VIII
Em junho de 1871 annuiu Gomes Coelho a retirar-se com a familia de seu primo, o snr. José Joaquim Pinto Coelho, para a rua do Costa Cabral, na enganadora esperança, que alimentavam os seus, de que a proximidade benefica dos campos seria obstaculo à marcha, cada vez mais accelerada da molestia.
Levou comsigo alguns livros, especialmente inglezes, a cuja leitura se entregava com interesse. Não obstante os extremos carinhos da familia que o rodeava, e{37} a solicita assistencia dos seus intimos amigos, o primeiro mez foi de continuo definhar, sendo-lhe já motivo d'aborrecimento, muitas vezes, o rever as provas dos Fidalgos da casa mourisca, que se estava imprimindo, apesar de auxiliado n'este trabalho por seu primo, e podemos dizer enfermeiro, o snr. Pinto Coelho.

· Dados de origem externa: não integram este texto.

(** C13. Writing a header does to the tree of known headers what the specification says: a header
    without known parent is refused and nothing changes; any other joins the tree with the
    total difficulty of its parent plus its own, and becomes the head exactly when that is more than
    the head has, or as much and the coin says so.  Afterwards the database and the caches hold
    the new tree, and the canonical hash of every number is the ancestor of the head at that
    height, none above it.  The loops end, and no read of a missing parent panics. *)
Theorem header_write_refines T fuel coin x hc : chain_ok sha T hc -> admissible sha T x -> enough fuel hc x ->
  let '(T', head, r) := receive sha T (currentHeaderHash hc) coin x in
  exists hc', hc_WriteHeader sha fuel coin x hc = Ok (hc', r) /\ chain_ok sha T' hc' /\ currentHeaderHash hc' = head /\ genesisHeader hc' = genesisHeader hc.
Proof using hash_len.
  intros Hc Ha Hf. unfold receive. destruct (T !! h_ParentHash x) as [[p dp]|] eqn:Hp.
  - destruct (hc_WriteHeader_ok T fuel coin x p dp hc Hc Ha Hf Hp) as (hc' & E & Hc' & Eg & Eh & _). by destruct (wins _ _ _); exists hc'.
  - destruct (hc_WriteHeader_unknown T fuel coin x hc Hc Ha Hp) as (hc' & E & Hc' & _ & Eg & _ & Eh). by exists hc'.
Qed.

(** A total difficulty of at most 320 bits can be stored. *)
Lemma td_fits d : 0 <= d < 2 ^ 320 -> forall b, rlp_spec (RBigIntPtr (Some d)) = Ok b -> zlen b < 2 ^ 64.
Proof.
  intros Hd b. cbn. unfold rlp_big. rewrite (proj2 (Z.ltb_ge _ _)) by lia. intros [= <-]. pose proof (proj1 (byte_len_bits d 40 ltac:(lia)) Hd) as [_ Hl].
  pose proof (rlp_string_len (big_bytes d)). lia.
Qed.
End keeping.

(** * Importing chains *)

Section importing.
Context (sha : bytes -> bytes) (hash_len : forall b, length (sha b) = 32%nat).
(** The headers there are: different ones have different hashes. *)
Context (P : Header -> Prop) (fuel : nat).
Record world : Prop := {
  w_inj : forall x y, P x -> P y -> Header_Hash sha x = Header_Hash sha y -> x = y;
  w_storable : forall x, P x -> storable_header x;
  w_zero : forall x, P x -> Header_Hash sha x <> zeroHash;
  w_difficulty : forall x, P x -> h_Difficulty x < 2 ^ 256;
  w_fuel : forall x, P x -> h_Number x < 2 ^ 64 - 1 /\ (Z.to_nat (h_Number x) < fuel)%nat }.
Context (Hw : world).
Abbreviation hashOf := (Header_Hash sha).

(** What holds of a chain at all times: no known header is heavier than the head. *)
Record sound (T : Tree) (hc : HeaderChain) : Prop := {
  so_chain : chain_ok sha T hc;
  so_world : forall h x d, T !! h = Some (x, d) -> P x /\ 0 <= d < (h_Number x + 1) * 2 ^ 256;
  so_genesis : P (genesisHeader hc);
  so_heaviest : forall h, tdOf T h <= tdOf T (currentHeaderHash hc) }.

Lemma sound_own T hc x y d : sound T hc -> P x -> T !! hashOf x = Some (y, d) -> y = x.
Proof using Hw. intros Hs Hx E. apply (w_inj Hw); [by apply (so_world _ _ Hs _ _ _ E)|done|]. apply (e_hash _ _ _ _ _ _ (t_entry _ _ _ (c_tree _ _ _ (so_chain _ _ Hs)) _ _ _ E)). Qed.

(** A header that follows one of the tree is admissible. *)
Lemma follows_admissible T hc prev d x : sound T hc -> P x -> T !! hashOf prev = Some (prev, d) -> h_ParentHash x = hashOf prev -> h_Number x = h_Number prev + 1 -> admissible sha T x.
Proof using Hw.
  intros Hs Hx Hp Eh En. split; [by apply (w_storable Hw)|by apply (w_zero Hw)|by apply (w_fuel Hw)|intros y dy; by apply (sound_own T hc)|].
  intros p dp. rewrite Eh, Hp. intros [= <- <-]. split; [done|]. destruct (so_world _ _ Hs _ _ _ Hp) as [Hpp Hd]. destruct (w_storable Hw x Hx) as (Hh & _). destruct (ho_big _ Hh) as (H0 & _).
  pose proof (w_difficulty Hw x Hx) as H1. pose proof (w_fuel Hw _ Hx) as [H2 _]. split; [lia|]. apply td_fits. nia.
Qed.

Lemma sound_grows T hc hc' coin x prev d : sound T hc -> P x -> T !! hashOf prev = Some (prev, d) -> h_ParentHash x = hashOf prev -> h_Number x = h_Number prev + 1 ->
  let w := wins (tdOf T (currentHeaderHash hc)) (h_Difficulty x + d) coin in
  chain_ok sha (grown sha T x d) hc' -> genesisHeader hc' = genesisHeader hc -> currentHeaderHash hc' = (if w then hashOf x else currentHeaderHash hc) -> sound (grown sha T x d) hc'.
Proof using Hw.
  intros Hs Hx Hp Eh En w Hc' Eg Ehead. pose proof (follows_admissible T hc prev d x Hs Hx Hp Eh En) as Ha. pose proof (c_tree _ _ _ (so_chain _ _ Hs)) as Hok. rewrite <- Eh in Hp.
  pose proof (grown_sub sha T _ x prev d Hok Ha Hp) as HS. split; [done| |rewrite Eg; apply Hs|].
  - intros h y dy. unfold grown. rewrite lookup_insert_Some. intros [[<- [= <- <-]]|[_ E]]; [|by apply (so_world _ _ Hs h)]. split; [done|].
    destruct (so_world _ _ Hs _ _ _ Hp) as [_ Hd]. pose proof (w_difficulty Hw x Hx). destruct (w_storable Hw x Hx) as (Hh & _). destruct (ho_big _ Hh) as (H0 & _). nia.
  - assert (forall h, tdOf (grown sha T x d) h = if decide (h = hashOf x) then h_Difficulty x + d else tdOf T h) as Ht.
    { intros h. unfold tdOf, grown. destruct (decide (h = hashOf x)) as [->|]; [by rewrite lookup_insert_eq|by rewrite lookup_insert_ne]. }
    assert (tdOf (grown sha T x d) (currentHeaderHash hc) = tdOf T (currentHeaderHash hc)) as Hcur.
    { unfold tdOf. pose proof (current_entry sha T hc (so_chain _ _ Hs)) as E. by rewrite E, (lookup_weaken _ _ _ _ E HS). }
    assert (tdOf (grown sha T x d) (hashOf x) = h_Difficulty x + d) as Hnew by (rewrite Ht; by case_decide).
    intros h. rewrite Ehead, (Ht h). pose proof (so_heaviest _ _ Hs h) as Hh. unfold w, wins. destruct (Z.ltb_spec (tdOf T (currentHeaderHash hc)) (h_Difficulty x + d)); cbn.
    + rewrite Hnew. case_decide; lia.
    + destruct (Z.eqb_spec (h_Difficulty x + d) (tdOf T (currentHeaderHash hc))); cbn; [destruct coin|]; rewrite ?Hcur, ?Hnew; case_decide; lia.
Qed.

Assim foi declinando a vida de Gomes Coelho, até que á uma hora da madrugada do dia 12 de setembro, tendo passado a noite com seu primo, e o seu intimo amigo o snr. Custodio José de Passos, sem denunciar tão proximo desenlace, exhalou o derradeiro alento, depois d'uma longa agonia de tres quartos d'hora.
O Jornal do Porto, que fôra o primeiro a festejal-o, foi tambem a primeira folha do paiz que divulgou a triste noticia do seu passamento, n'estas sentidas palavras escriptas pelo meu amigo Sousa Viterbo, então colaborador effectivo do mesmo jornal:
Aproximam-se as tristezas do outomno e ás tristezas da natureza ajuntam-se as melancholias do coração.
O paiz e as boas lettras acabam de perder um dos seus mais estimaveis talentos. Joaquim Guilherme Gomes Coelho expirou esta madrugada á uma hora.
Mais que a nenhum outro jornal do paiz, ao Jornal do Porto cabe-lhe o dever de derramar uma lagrima de saudade sobre o tumulo do grande romancista. Foi nas columnas do nosso diario que o author das Pupillas do senhor reitor principiou a sua brilhante carreira litteraria.
Era com a maior avidez que os nossos leitores seguiam os folhetins do Jornal do Porto, quando esses folhetins publicavam as perolas da nossa litteratura, que se denominam—as Pupillas do senhor reitor, Uma familia ingleza, e a Morgadinha dos canaviaes.
A Providencia não quiz conceder a Gomes Coelho mais um momento de vida para rever as ultimas provas do seu derradeiro romance—Os fidalgos da casa mourisca. Que saudades que não levaria elle do seu livro!